── MATERIAL PROVIDED ──

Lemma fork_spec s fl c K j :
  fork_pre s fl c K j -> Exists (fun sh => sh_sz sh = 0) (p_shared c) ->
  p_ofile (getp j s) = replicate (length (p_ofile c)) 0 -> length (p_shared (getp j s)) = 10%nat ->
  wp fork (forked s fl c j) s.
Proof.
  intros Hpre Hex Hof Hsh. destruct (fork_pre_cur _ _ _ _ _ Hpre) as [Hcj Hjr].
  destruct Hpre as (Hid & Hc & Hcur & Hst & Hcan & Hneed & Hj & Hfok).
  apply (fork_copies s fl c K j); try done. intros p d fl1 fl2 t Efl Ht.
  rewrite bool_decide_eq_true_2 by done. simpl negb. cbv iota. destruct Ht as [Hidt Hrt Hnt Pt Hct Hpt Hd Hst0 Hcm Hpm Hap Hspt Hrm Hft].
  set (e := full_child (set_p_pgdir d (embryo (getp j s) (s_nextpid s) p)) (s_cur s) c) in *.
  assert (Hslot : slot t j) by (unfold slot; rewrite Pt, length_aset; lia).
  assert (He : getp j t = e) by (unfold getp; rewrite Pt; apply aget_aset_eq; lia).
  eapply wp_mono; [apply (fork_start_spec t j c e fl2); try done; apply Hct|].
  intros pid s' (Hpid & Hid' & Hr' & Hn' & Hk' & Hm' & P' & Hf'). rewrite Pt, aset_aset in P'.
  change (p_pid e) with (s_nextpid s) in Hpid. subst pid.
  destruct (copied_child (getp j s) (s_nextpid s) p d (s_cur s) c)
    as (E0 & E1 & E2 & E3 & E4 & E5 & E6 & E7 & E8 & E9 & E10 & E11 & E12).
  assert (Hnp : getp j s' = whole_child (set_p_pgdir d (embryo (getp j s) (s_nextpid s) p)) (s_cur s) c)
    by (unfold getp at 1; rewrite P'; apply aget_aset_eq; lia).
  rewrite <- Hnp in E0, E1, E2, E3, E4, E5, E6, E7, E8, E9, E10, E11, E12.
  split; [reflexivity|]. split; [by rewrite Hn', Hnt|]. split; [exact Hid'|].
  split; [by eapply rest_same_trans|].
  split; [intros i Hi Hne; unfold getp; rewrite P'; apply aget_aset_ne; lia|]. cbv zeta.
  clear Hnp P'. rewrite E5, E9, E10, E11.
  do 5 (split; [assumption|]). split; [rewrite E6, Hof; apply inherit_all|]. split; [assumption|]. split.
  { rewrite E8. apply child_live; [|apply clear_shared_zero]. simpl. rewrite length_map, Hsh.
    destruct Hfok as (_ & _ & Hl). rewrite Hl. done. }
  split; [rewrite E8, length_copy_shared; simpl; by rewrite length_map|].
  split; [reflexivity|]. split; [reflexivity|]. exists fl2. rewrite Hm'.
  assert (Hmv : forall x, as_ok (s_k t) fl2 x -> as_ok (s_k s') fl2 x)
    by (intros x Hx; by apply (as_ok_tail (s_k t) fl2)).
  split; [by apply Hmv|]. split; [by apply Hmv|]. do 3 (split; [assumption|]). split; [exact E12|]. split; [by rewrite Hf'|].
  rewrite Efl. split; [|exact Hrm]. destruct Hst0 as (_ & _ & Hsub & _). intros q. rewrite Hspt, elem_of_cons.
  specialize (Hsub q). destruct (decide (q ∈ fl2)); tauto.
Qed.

───
── MATERIAL PROVIDED ──

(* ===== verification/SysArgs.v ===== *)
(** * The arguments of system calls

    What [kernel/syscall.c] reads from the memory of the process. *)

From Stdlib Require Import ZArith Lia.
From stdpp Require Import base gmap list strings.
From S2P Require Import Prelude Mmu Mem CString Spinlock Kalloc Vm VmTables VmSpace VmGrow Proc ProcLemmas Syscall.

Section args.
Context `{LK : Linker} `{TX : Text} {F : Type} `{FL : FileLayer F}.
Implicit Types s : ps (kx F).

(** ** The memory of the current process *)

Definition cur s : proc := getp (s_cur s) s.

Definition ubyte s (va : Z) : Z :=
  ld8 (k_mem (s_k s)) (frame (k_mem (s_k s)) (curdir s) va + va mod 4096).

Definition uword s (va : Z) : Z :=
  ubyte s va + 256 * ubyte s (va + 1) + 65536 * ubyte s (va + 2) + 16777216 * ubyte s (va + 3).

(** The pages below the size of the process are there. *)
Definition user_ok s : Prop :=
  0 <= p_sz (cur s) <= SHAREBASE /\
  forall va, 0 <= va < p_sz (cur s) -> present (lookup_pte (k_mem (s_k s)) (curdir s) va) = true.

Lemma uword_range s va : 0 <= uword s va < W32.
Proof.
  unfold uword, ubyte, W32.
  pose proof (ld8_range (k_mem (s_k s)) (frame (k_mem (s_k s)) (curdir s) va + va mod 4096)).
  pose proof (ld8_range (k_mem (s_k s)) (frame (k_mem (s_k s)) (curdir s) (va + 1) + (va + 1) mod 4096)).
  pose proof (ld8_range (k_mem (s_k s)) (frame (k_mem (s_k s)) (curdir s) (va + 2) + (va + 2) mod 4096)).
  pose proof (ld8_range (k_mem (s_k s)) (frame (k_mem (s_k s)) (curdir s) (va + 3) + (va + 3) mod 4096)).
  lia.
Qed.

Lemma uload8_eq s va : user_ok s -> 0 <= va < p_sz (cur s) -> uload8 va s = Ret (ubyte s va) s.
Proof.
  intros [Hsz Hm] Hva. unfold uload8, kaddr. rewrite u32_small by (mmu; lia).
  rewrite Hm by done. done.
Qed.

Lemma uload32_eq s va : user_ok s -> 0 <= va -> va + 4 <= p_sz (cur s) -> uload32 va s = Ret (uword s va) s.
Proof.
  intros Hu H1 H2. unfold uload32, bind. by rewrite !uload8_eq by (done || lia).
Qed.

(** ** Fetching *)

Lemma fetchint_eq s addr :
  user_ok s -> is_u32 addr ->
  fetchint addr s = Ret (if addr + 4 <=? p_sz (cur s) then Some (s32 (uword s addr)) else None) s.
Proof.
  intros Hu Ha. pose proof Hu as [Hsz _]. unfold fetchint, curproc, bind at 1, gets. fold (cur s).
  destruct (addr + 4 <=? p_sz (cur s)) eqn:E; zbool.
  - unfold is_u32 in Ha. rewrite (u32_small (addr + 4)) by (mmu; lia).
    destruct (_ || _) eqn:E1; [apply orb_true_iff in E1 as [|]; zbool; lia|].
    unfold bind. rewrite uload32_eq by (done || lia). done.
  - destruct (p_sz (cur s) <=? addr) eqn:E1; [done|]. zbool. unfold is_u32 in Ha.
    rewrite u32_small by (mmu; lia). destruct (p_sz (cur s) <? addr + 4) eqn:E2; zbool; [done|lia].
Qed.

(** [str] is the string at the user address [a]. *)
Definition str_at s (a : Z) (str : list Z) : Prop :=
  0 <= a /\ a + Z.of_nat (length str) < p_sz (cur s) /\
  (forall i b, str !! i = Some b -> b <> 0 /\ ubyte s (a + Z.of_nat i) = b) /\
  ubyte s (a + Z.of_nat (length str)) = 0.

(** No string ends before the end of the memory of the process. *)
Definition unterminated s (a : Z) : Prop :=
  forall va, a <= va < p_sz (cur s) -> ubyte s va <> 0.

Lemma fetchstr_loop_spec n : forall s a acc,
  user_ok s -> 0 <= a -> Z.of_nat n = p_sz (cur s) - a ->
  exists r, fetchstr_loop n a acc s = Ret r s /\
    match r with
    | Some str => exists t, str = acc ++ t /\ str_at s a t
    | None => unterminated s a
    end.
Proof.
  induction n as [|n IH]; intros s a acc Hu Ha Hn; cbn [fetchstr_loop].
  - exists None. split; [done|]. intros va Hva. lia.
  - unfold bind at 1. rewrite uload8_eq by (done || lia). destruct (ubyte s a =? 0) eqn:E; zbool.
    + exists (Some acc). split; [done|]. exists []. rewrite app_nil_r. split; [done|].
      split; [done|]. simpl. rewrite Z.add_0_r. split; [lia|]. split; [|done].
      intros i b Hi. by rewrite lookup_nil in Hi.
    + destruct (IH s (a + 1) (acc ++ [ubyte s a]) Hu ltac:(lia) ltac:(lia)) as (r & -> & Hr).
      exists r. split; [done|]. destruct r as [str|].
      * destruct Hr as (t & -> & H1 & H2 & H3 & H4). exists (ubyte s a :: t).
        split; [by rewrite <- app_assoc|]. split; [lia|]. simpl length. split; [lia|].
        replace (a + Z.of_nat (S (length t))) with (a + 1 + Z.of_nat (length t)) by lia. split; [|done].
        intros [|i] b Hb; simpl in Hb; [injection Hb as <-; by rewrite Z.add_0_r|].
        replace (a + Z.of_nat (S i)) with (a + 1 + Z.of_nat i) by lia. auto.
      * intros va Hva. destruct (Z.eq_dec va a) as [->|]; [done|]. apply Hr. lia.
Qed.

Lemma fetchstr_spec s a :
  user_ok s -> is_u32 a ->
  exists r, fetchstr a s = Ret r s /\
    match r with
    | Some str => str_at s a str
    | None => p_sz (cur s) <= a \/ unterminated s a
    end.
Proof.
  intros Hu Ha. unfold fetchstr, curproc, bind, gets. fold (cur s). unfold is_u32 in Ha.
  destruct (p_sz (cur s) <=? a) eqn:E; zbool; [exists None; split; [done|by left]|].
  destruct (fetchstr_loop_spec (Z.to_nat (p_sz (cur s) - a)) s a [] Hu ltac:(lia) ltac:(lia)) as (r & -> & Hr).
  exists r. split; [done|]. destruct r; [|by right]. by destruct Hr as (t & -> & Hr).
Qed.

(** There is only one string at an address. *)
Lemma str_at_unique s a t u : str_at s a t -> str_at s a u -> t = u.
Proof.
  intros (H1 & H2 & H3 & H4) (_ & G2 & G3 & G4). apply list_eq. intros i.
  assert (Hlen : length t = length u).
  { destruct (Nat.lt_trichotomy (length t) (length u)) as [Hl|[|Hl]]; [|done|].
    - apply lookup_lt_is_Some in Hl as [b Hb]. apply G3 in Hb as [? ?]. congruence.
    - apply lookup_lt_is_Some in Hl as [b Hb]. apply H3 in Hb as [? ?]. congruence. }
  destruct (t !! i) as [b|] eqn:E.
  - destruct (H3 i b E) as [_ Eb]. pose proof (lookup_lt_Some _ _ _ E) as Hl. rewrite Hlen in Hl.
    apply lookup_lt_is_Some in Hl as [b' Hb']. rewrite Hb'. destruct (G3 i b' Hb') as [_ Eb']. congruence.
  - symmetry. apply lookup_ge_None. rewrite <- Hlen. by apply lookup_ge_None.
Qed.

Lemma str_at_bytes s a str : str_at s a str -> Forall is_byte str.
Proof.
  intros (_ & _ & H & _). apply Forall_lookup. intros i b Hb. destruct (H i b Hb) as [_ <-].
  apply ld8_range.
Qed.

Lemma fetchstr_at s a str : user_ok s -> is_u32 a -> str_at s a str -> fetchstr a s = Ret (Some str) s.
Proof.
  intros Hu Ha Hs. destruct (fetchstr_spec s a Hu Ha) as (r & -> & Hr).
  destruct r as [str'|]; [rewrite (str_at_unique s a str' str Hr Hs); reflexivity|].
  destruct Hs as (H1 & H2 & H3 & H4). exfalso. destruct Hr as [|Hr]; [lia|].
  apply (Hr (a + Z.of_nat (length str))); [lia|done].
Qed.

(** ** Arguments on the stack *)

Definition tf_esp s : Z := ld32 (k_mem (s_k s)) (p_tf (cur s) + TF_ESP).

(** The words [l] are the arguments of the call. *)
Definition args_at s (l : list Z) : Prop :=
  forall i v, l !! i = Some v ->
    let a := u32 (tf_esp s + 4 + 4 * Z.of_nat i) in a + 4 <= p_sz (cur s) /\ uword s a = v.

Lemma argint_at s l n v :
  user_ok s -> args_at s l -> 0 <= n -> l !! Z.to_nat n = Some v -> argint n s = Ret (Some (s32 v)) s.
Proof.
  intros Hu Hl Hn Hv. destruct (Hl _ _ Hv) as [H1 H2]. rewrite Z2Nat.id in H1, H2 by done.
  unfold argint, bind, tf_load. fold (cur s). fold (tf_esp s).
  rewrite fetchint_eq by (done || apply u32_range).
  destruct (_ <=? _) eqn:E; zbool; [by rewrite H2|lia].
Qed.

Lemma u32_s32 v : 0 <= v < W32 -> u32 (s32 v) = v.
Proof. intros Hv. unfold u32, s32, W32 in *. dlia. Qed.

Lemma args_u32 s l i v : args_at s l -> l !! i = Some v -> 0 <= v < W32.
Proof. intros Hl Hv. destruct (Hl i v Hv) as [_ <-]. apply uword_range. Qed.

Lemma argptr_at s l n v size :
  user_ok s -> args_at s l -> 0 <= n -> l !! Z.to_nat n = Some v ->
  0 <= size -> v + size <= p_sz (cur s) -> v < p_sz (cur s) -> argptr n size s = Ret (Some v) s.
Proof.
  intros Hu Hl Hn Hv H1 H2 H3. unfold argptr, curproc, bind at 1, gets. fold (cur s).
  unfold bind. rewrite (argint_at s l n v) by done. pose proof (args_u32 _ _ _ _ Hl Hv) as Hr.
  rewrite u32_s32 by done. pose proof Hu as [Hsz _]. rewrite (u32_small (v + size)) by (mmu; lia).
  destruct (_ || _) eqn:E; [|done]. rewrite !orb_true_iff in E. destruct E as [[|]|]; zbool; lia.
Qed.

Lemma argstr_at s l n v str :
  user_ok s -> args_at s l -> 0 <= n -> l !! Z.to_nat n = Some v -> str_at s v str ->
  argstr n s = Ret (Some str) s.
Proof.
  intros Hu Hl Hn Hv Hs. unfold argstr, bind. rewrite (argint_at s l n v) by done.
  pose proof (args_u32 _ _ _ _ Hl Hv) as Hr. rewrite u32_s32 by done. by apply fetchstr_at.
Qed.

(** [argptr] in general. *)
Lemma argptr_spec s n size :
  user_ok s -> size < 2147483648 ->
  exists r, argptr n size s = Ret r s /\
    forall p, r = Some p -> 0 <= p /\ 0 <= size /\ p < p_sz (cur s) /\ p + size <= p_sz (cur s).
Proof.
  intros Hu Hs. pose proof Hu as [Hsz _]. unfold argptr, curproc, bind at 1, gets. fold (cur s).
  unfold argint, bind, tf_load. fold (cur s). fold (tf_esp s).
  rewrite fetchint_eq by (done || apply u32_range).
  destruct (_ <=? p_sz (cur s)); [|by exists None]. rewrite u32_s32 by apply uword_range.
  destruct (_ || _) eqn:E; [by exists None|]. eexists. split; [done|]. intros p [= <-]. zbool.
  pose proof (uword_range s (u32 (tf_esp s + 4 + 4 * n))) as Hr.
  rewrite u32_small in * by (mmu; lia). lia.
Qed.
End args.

───

▶ _ASSIGNMENT_
Take exactly the lines from the one containing "(* ===== verification/SysArgs.v ===== *)" through the one containing "Definition ubyte s" in the data above, and output them with nothing added.

▶ _WRITTEN RESPONSE_
(* ===== verification/SysArgs.v ===== *)
(** * The arguments of system calls

    What [kernel/syscall.c] reads from the memory of the process. *)

From Stdlib Require Import ZArith Lia.
From stdpp Require Import base gmap list strings.
From S2P Require Import Prelude Mmu Mem CString Spinlock Kalloc Vm VmTables VmSpace VmGrow Proc ProcLemmas Syscall.

Section args.
Context `{LK : Linker} `{TX : Text} {F : Type} `{FL : FileLayer F}.
Implicit Types s : ps (kx F).

(** ** The memory of the current process *)

Definition cur s : proc := getp (s_cur s) s.

Definition ubyte s (va : Z) : Z :=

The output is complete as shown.